Anche Fulvio Cerofolini sottolinea questo aspetto:
“Era unico. Attendevamo la sua discussione sul bilancio, chiedendoci ogni volta come lo avrebbe definito. Ma il suo non era esercizio di capacità retorica, erano veri contenuti politici. Un uomo di grande apertura, un grande carisma. Lo conobbi all’indomani dell’attentato a Togliatti, quando Genova era sottosopra, con le barricate in via XX settembre. Lui indirizzò la rivolta nel modo più legittimo e giusto. Con il tempo mi resi conto che in quell’occasione Adamoli portava con sé tutta la capacità e il coraggio di chi aveva combattuto nella Resistenza. E non dimentico nemmeno il suo grande intervento in consiglio per la battaglia del Carlo Felice. Erano passati appena due mesi dalla tremenda alluvione del ’70, c’erano grandi dubbi e lui disse: E’ proprio nei momenti di difficoltà che bisogna manifestare fiducia nel futuro” Un grande Comunista sindaco, un grande sindaco comunista”.
Romano Merlo manda la sua testimonianza scritta:
“Era un uomo elegante, nel vestire, nello sguardo e nei tratti. Un uomo della città e della democrazia”.
Claudio Burlando:
“Ho visto per la prima volta questa figura fiera, verso cui era impossibile non portare deferenza e rispetto, all’apertura di una sezione. E’ il simbolo della ricostruzione del nostro teatro, la lungimiranza nel pensare alla città come risorsa, in tempi lontani dalle opere di rilancio degli anni ’90. Il simbolo della voglia di amministrare e della capacità di mantenere grande civiltà politica. Se La nuova operazione politica a cui stiamo assistendo avrà successo, sarà anche per personalità come la sua, che ci ha lasciato una grande eredità civile, politica e umana”.

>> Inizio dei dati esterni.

(** * The streaming response transcoder of [claude_proxy.py]

    A shallow embedding of [ClaudeProxy.handle_stream_response]: the
    function reads the body of the backend's answer chunk by chunk,
    cuts every chunk into lines, interprets the [data:] lines as
    OpenAI-style delta events and writes Anthropic-style server-sent
    events to the client.

    Python values are embedded as follows.
    - [bytes] is [list byte]; [str] is the list of its code points.
    - [chunk.decode(errors="ignore")], [str.splitlines], [str.strip] and
      [str.startswith] are written out below after CPython's behaviour.
    - [json.loads] is a parameter of the development ([None] stands for
      the exception that the bare [except:] swallows); the value it
      returns is a [pyval].
    - every [await response.write(...)] appends one [frame] to the
      output; an exception leaves the function with the frames written
      so far.  The client is taken to accept every write.
    - the clock enters as the integer [int(time.time()*1000)]. *)

From Stdlib Require Import List Bool NArith ZArith Lia.
From Stdlib.Strings Require Import String Ascii Byte.
From Stdlib Require Import DecimalString DecimalZ PrimFloat.
Import ListNotations.

Set Implicit Arguments.
Set Warnings "-register-all".
Open Scope string_scope.
Open Scope N_scope.
Open Scope list_scope.

(** ** Python strings and bytes *)

Definition str := list N.
Definition bytes := list byte.

(** A string literal of the source, as the list of its code points. *)
Definition lit (s : string) : str :=
  map N_of_ascii (list_ascii_of_string s).

(** Test inputs contain JSON text; an apostrophe in the literal stands
    for the double quote of the wire format. *)
Definition dq (s : string) : bytes :=
  map (fun c => if Byte.eqb c x27 then x22 else c)
      (list_byte_of_string s).

(** The same with a line feed at the end. *)
Definition ln (s : string) : bytes := dq s ++ [x0a].

Definition str_eqb (a b : str) : bool :=
  if list_eq_dec N.eq_dec a b then true else false.

(** [raw.startswith(prefix)] *)
Fixpoint startswith (s prefix : str) : bool :=
  match prefix, s with
  | [], _ => true
  | p :: prefix', c :: s' => N.eqb c p && startswith s' prefix'
  | _ :: _, [] => false
  end.

(** [Py_UNICODE_ISSPACE]: the code points [str.strip()] removes. *)
Definition isspace (c : N) : bool :=
  ((0x09 <=? c) && (c <=? 0x0D)) || ((0x1C <=? c) && (c <=? 0x20))
  || (c =? 0x85) || (c =? 0xA0) || (c =? 0x1680)
  || ((0x2000 <=? c) && (c <=? 0x200A))
  || (c =? 0x2028) || (c =? 0x2029) || (c =? 0x202F) || (c =? 0x205F)
  || (c =? 0x3000).

Fixpoint lstrip (s : str) : str :=
  match s with
  | c :: s' => if isspace c then lstrip s' else s
  | [] => []
  end.

Definition rstrip (s : str) : str := rev (lstrip (rev s)).

(** [s.strip()] *)
Definition strip (s : str) : str := rstrip (lstrip s).

(** [Py_UNICODE_ISLINEBREAK]: the line boundaries of [str.splitlines]. *)
Definition islinebreak (c : N) : bool :=
  ((0x0A <=? c) && (c <=? 0x0D)) || ((0x1C <=? c) && (c <=? 0x1E))
  || (c =? 0x85) || (c =? 0x2028) || (c =? 0x2029).

Definition LF : N := 0x0A.
Definition CR : N := 0x0D.

(** [s.splitlines()]: [cur] holds, reversed, the characters of the line
    being read.  A carriage return directly followed by a line feed is
    one boundary; what follows the last boundary is a line only when it
    is not empty. *)
Fixpoint splitlines_from (cur : str) (s : str) : list str :=
  match s with
  | [] => match cur with [] => [] | _ => [rev cur] end
  | c :: s' =>
      if islinebreak c then
        match s' with
        | d :: s'' =>
            if (c =? CR) && (d =? LF)
            then rev cur :: splitlines_from [] s''
            else rev cur :: splitlines_from [] s'
        | [] => [rev cur]
        end
      else splitlines_from (c :: cur) s'
  end%N.

Definition splitlines (s : str) : list str := splitlines_from [] s.

(** ** [bytes.decode(errors="ignore")]

    The UTF-8 decoder, one byte at a time.  [need] counts the
    continuation bytes still expected, [acc] is the code point read so
    far, and the next byte has to lie in [lo..hi].  A byte that cannot
    continue the pending sequence makes the decoder give that sequence
    up and look at the byte again as the start of a new one; with
    [errors="ignore"] nothing is produced for the bytes given up. *)
Module Utf8.

Record state := mk { need : nat; acc : N; lo : N; hi : N }.

Definition idle : state := mk 0 0 0 0.

Definition start (b : N) : state * list N :=
  (if b <? 0x80 then (idle, [b])
   else if (0xC2 <=? b) && (b <=? 0xDF)
     then (mk 1 (N.land b 0x1F) 0x80 0xBF, [])
   else if b =? 0xE0 then (mk 2 (N.land b 0x0F) 0xA0 0xBF, [])
   else if b =? 0xED then (mk 2 (N.land b 0x0F) 0x80 0x9F, [])
   else if (0xE1 <=? b) && (b <=? 0xEF)
     then (mk 2 (N.land b 0x0F) 0x80 0xBF, [])
   else if b =? 0xF0 then (mk 3 (N.land b 0x07) 0x90 0xBF, [])
   else if (0xF1 <=? b) && (b <=? 0xF3)
     then (mk 3 (N.land b 0x07) 0x80 0xBF, [])
   else if b =? 0xF4 then (mk 3 (N.land b 0x07) 0x80 0x8F, [])
   else (idle, []))%N.

Definition step (st : state) (b : N) : state * list N :=
  match need st with
  | O => start b
  | S n =>
      if ((lo st <=? b) && (b <=? hi st))%N then
        let a := (acc st * 64 + N.land b 0x3F)%N in
        match n with
        | O => (idle, [a])
        | S _ => (mk n a 0x80 0xBF, [])
        end
      else start b
  end.

(** At the end of the input a pending sequence is given up as well. *)
Fixpoint run (st : state) (bs : list N) : list N :=
  match bs with
  | [] => []
  | b :: bs' => let (st', o) := step st b in o ++ run st' bs'
  end.

(** The states the decoder can be in: while a sequence is pending, only
    bytes from [0x80] on continue it. *)
Definition wf (st : state) : Prop := need st = O \/ 0x80 <= lo st.

End Utf8.

Definition decode_ignore (chunk : bytes) : str :=
  Utf8.run Utf8.idle (map Byte.to_N chunk).

(** ** The Frame Reader: the lines the streaming loop iterates over

    [async for chunk in resp.content.iter_any(): if not chunk: continue;
     text = chunk.decode(errors="ignore"); for raw in text.splitlines()] *)
Definition chunk_lines (chunk : bytes) : list str :=
  match chunk with
  | [] => []
  | _ => splitlines (decode_ignore chunk)
  end.

Definition frame_lines (chunks : list bytes) : list str :=
  flat_map chunk_lines chunks.

(** ** Python values

    What [json.loads] returns and what [json.dumps] is given.  A [dict]
    is kept as the list of its items, in insertion order; [dict_get]
    takes the first item with the key. *)
Inductive pyval :=
| PNone
| PBool (b : bool)
| PInt (z : Z)
| PFloat (f : PrimFloat.float)
| PStr (s : str)
| PList (l : list pyval)
| PDict (d : list (str * pyval)).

Giuseppe Pericu non ha conosciuto Adamoli. Ma fa due considerazioni:
“Le qualità umane di questa forte personalità erano le caratteristiche del Pci di quel periodo. Parlo dell’ onestà, del rapporto con le persone, della concretezza. Mi auguro che entrino a far parte del PD”. Scoppia un applauso spontaneo e significativo. “Seconda cosa: non dimentichiamo- continua Pericu- che quelli erano anni di grande difficoltà. Finita la guerra bisognava affrontare scelte difficili. Gli italiani migravano, la carne era un lusso, per un sindaco governare la città era un compito molto arduo. Ma allora c’era una differenza: l’ambiente cittadino era più unito, legato da ideali profondi”.
Questo ricordo lungo cento anni termina nel presente. E’ la sindaco Marta Vincenzi a chiudere il dibattito:
“La scelta di dedicare questa giornata ad Adamoli, con cui la città, lo ha dimostrato più volte, ha un rapporto molto stretto, è di grande valore. I ricordi si sono intrecciati con le interpretazioni delle varie generazioni. E’ emersa Genova e la personalità di un grande uomo, un esponente di quella classe politica ancora capace di rappresentare il sentire popolare. In quegli anni, chi governava poteva far riferimento su forze politiche che sapevano spiegare e unire. Oggi è più difficile, ma è l’obiettivo che ci poniamo con il PD, creare una grande forza popolare, in sintonia con l’agire e il senso della politica. L’eredità di persone come Adamoli sono le radici che useremo per costruire il nuovo. Il suo periodo non è riproducibile, ma lo è il suo socialismo municipale. Penso all’edilizia popolare, al grande impegno per la cultura e la costruzione della democrazia. Tutti aspetti con cui arricchire la nostra memoria e i progetti futuri”.
Adamoli partigiano, grande amministratore, uomo di cultura. Una cultura senza presunzione, ma che sapeva arrivare alla gente. Applausi, ricordi e un filo di commozione. La sala è piena fino alla fine.